O The Interior Ministry said more than 2,800 people had been evacuated from seven towns on the island, mainly from the mountainous area of Hualien.
Haikui had already caused heavy rains in the morning, registering winds of around 140 kilometers per hour. The typhoon is expected to hit the Taitung region, neighboring Hualien, at 17:00 (10:00 in Lisbon).
More than 200 domestic flights were canceled and schools and offices were closed in the south and east of the island.
This is expected to be “the first typhoon to hit Taiwan in four years”, said Taiwanese President Tsai Ing-wen.
At 09:00 (02:00 in Lisbon), Haikui was about 180 kilometers east of the island, according to the Central Meteorological Office of Taiwan.
“Strengthened a little since yesterday [sábado]”, noted the deputy director of the cabinet, Fong Chin-tzu, at a press conference.

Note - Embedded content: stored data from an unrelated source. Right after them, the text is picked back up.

(* ===== verification/Parameters.v ===== *)
(** * Values of parameters

    How the documentation viewer writes the example of a parameter ([us] of
    redoc.standalone.js): by the place of the parameter, its style and whether it is
    exploded, or as JSON. The library that expands URI templates is an argument;
    names in brackets are those of the bundle. *)

From S2P Require Import Prelude PyData JsNumber JsData Theme JsonPointer OpenApi SpecParser AllOf.
Local Open Scope Z_scope.

(** ** [JSON.stringify] *)

Definition hex_text (n : N) : string := String (hex_digit (Z.of_N (n / 16))) (String (hex_digit (Z.of_N (n mod 16))) EmptyString).
Definition json_char (c : ascii) : string :=
  let n := char_code c in
  if Ascii.eqb c "034" then String "\" (String "034" EmptyString)
  else if Ascii.eqb c "\" then "\\"
  else if N.eqb n 8 then "\b" else if N.eqb n 9 then "\t" else if N.eqb n 10 then "\n"
  else if N.eqb n 12 then "\f" else if N.eqb n 13 then "\r"
  else if (n <? 32)%N then "\u00" +:+ hex_text n
  else String c EmptyString.
Fixpoint json_chars (s : string) : string :=
  match s with EmptyString => EmptyString | String c s => json_char c +:+ json_chars s end.
Definition quote (s : string) : string := String "034" (json_chars s +:+ String "034" EmptyString).
Fixpoint json_text (v : jsval) : string :=
  match v with
  | JsStr s => quote s
  | JsArr l => "[" +:+ PyData.join "," (json_text <$> l) +:+ "]"
  | JsObj l => "{" +:+ PyData.join "," ((λ '(k, v), quote k +:+ ":" +:+ json_text v) <$> l) +:+ "}"
  | v => js_string v
  end.
(** Undefined has no text. *)
Definition stringify (v : jsval) : string := match json v with Some w => json_text w | None => "undefined" end.

(** ** Values *)

(** Every occurrence of a text replaced. *)
Fixpoint replace_all (fuel : nat) (w r s : string) : string :=
  match fuel, s with
  | S fuel, String c t =>
      if String.prefix w s then r +:+ replace_all fuel w r (string_drop (String.length w) s) else String c (replace_all fuel w r t)
  | _, _ => s
  end.
Definition variable : string := "__redoc_param_name__".

Section serialize.
(** A template with the value of its one variable. *)
Context (expand : string → jsval → string).

Definition star (explode : bool) : string := if explode then "*" else EmptyString.
Definition expanded (prefix : string) (explode : bool) (v : jsval) : string :=
  expand ("{" +:+ prefix +:+ variable +:+ star explode +:+ "}") v.
(** The name of the parameter is put in afterwards. *)
Definition named (name s : string) : string := replace_all (String.length s) variable name s.
(** [ls]: without the question mark in front. *)
Definition ls (name : string) (explode : bool) (v : jsval) : string := named name (string_drop 1 (expanded "?" explode v)).
(** [os] and [cs]. *)
Definition os (e : string) : bool := match String.index 0 "json" (lower e) with Some _ => true | None => false end.
Definition cs (e : jsval) (t : string) : string := if os t then stringify e else EmptyString.
(** [ss], of an object. *)
Definition ss (e : list (string * jsval)) (t : string) : string :=
  PyData.join "&" ((λ '(k, v), t +:+ "[" +:+ k +:+ "]=" +:+ text v) <$> e).

Definition delimited (separator name : string) (explode : bool) (r : jsval) : string :=
  match r with
  | JsArr l => if explode then ls name explode r
               else name +:+ "=" +:+ PyData.join separator ((λ v, match v with JsUndef | JsNull => EmptyString | v => text v end) <$> l)
  | _ => EmptyString
  end.

Definition in_path (name style : string) (explode : bool) (v : jsval) : string :=
  named name (expanded (if String.eqb style "label" then "." else if String.eqb style "matrix" then ";" else EmptyString) explode v).
Definition in_query (name style : string) (explode : bool) (v : jsval) : result string :=
  if String.eqb style "form" then Ok (ls name explode v)
  else if String.eqb style "spaceDelimited" then Ok (delimited "%20" name explode v)
  else if String.eqb style "pipeDelimited" then Ok (delimited "|" name explode v)
  else if String.eqb style "deepObject" && explode then
    match v with JsObj l => Ok (ss l name) | JsNull => Raise TypeError | _ => Ok EmptyString end
  else Ok EmptyString.
Definition in_header (style : string) (explode : bool) (v : jsval) : result string :=
  if String.eqb style "simple" then decodeURIComponent (expanded EmptyString explode v) else Ok EmptyString.
Definition in_cookie (name style : string) (explode : bool) (v : jsval) : string :=
  if String.eqb style "form" then ls name explode v else EmptyString.

(** A parameter with content: the value in the media type of the content. *)
Definition with_content (place name mime : string) (t : jsval) : string :=
  if String.eqb place "path" || String.eqb place "header" then cs t mime
  else if String.eqb place "cookie" || String.eqb place "query" then name +:+ "=" +:+ cs t mime
  else EmptyString.
Definition encoded (e t : jsval) : result string :=
  let place := text (field "in" e) in
  let name := text (field "name" e) in
  let style := field "style" e in
  let explode := js_truthy (field "explode" e) in
  if js_truthy (field "serializationMime" e) then Ok (with_content place name (text (field "serializationMime" e)) t)
  else if negb (js_truthy style) then Ok EmptyString
  else if String.eqb place "path" then Ok (in_path name (text style) explode t)
  else if String.eqb place "query" then in_query name (text style) explode t
  else if String.eqb place "header" then in_header (text style) explode t
  else if String.eqb place "cookie" then Ok (in_cookie name (text style) explode t)
  else Ok EmptyString.
(** [us(e, t)]. *)
Definition us (e t : jsval) : result string :=
  if js_truthy (field "in" e) then s ← encoded e t; decodeURIComponent s else Ok (text t).

(** ** Facts *)

Definition plain (s : string) : bool := negb (has_char "%" s).

Lemma decode_ok s ok ok' : decode s 0 ok = decode s 0 ok'.
Proof. revert ok ok'. induction s as [|c s IH]; intros ok ok'; [done|]. cbn. destruct (Ascii.eqb c "%"); [done|]. by rewrite (IH ok ok'). Qed.
Lemma decode_plain s t ok : plain s = true → decode (s +:+ t) 0 ok = String.append s <$> decode t 0 ok.
Proof.
  unfold plain. induction s as [|c s IH]; cbn; [by destruct (decode t 0 ok)|].
  rewrite negb_true_iff. intros [Hc Hs]%orb_false_iff. apply bool_decide_eq_false in Hc. apply Ascii.eqb_neq in Hc as ->.
  rewrite IH by (by rewrite Hs). by destruct (decode t 0 ok).
Qed.
Lemma decode_space t ok : decode ("%20" +:+ t) 0 ok = String " " <$> decode t 0 ok.
Proof. cbn. f_equal. apply decode_ok. Qed.

(** Texts between separators: %20 is read as a space. *)
Lemma decode_joined l ok :
  Forall (λ s, plain s = true) l → decode (PyData.join "%20" l) 0 ok = Ok (PyData.join " " l).
Proof.
  induction 1 as [|s l Hs Hl IH]; [done|]. destruct l as [|s2 l].
  - cbn. pose proof (decode_plain s EmptyString ok Hs) as H. cbn in H. by rewrite string_app_nil_r in H.
  - cbn [PyData.join] in *. rewrite decode_plain by done. rewrite decode_space, IH. done.
Qed.

(** The example of an array with the style spaceDelimited is its elements with
    spaces between, when they and the name have no percent sign. *)
Lemma space_delimited name l :
  plain name = true → Forall (λ s, plain s = true) l →
  us (JsObj [("in", JsStr "query"); ("name", JsStr name); ("style", JsStr "spaceDelimited")])%string (JsArr (JsStr <$> l))
  = Ok (name +:+ "=" +:+ PyData.join " " l).
Proof.
  intros Hp Hl. unfold us, encoded. cbn. unfold decodeURIComponent. rewrite decode_plain by done. cbn.
  rewrite <- list_fmap_compose. assert (∀ f : string → string, (∀ s, f s = s) → f <$> l = l) as Hid.
  { intros f Hf. induction l as [|s k IH]; [done|]. rewrite fmap_cons, Hf. f_equal. apply IH. by inversion Hl. }
  rewrite Hid by done. change (decode (EmptyString +:+ ?s)) with (decode s). by rewrite decode_joined.
Qed.

(** A percent sign in an element is not escaped before the whole is decoded: the
    viewer throws. *)
Lemma percent_throws name :
  plain name = true →
  us (JsObj [("in", JsStr "query"); ("name", JsStr name); ("style", JsStr "spaceDelimited")])%string (JsArr [JsStr "100%"])
  = Raise malformed.
Proof. intros Hp. unfold us, encoded. cbn. unfold decodeURIComponent. by rewrite decode_plain. Qed.

(** A header is decoded twice: a percent sign that the template escaped throws. *)
Lemma header_throws v :
  decodeURIComponent (expanded EmptyString false v) = Ok "100%"%string →
  us (JsObj [("in", JsStr "header"); ("name", JsStr "X-Rate"); ("style", JsStr "simple")])%string v = Raise malformed.
Proof. intros H. unfold us, encoded. cbn. unfold in_header. cbn. rewrite H. done. Qed.
End serialize.

Definition no_templates (s : string) (v : jsval) : string := EmptyString.
Example us_ex :
  (λ e, us no_templates (JsObj e) (JsArr [JsStr "a b"; JsNum (of_Z 2)])) <$>
  [[("in", JsStr "query"); ("name", JsStr "q"); ("style", JsStr "pipeDelimited")];
   [("in", JsStr "query"); ("name", JsStr "q"); ("serializationMime", JsStr "application/JSON")]; []]%string
  = [Ok "q=a b|2"; Ok ("q=[" +:+ quote "a b" +:+ ",2]"); Ok "a b,2"]%string.
Proof. vm_compute. reflexivity. Qed.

Haikui “is likely to pose a considerable threat to most of Taiwan, with winds, rain and waves,” he warned, adding that the storm would head westwards towards the Taiwan Strait on Monday.
Authorities said they expected Haikui to be less powerful than Saola, which triggered high alert in Macau, Hong Kong and southern China, before losing steam on Saturday.
The last major storm to hit Taiwan was Typhoon Bailu, which caused one death in 2019.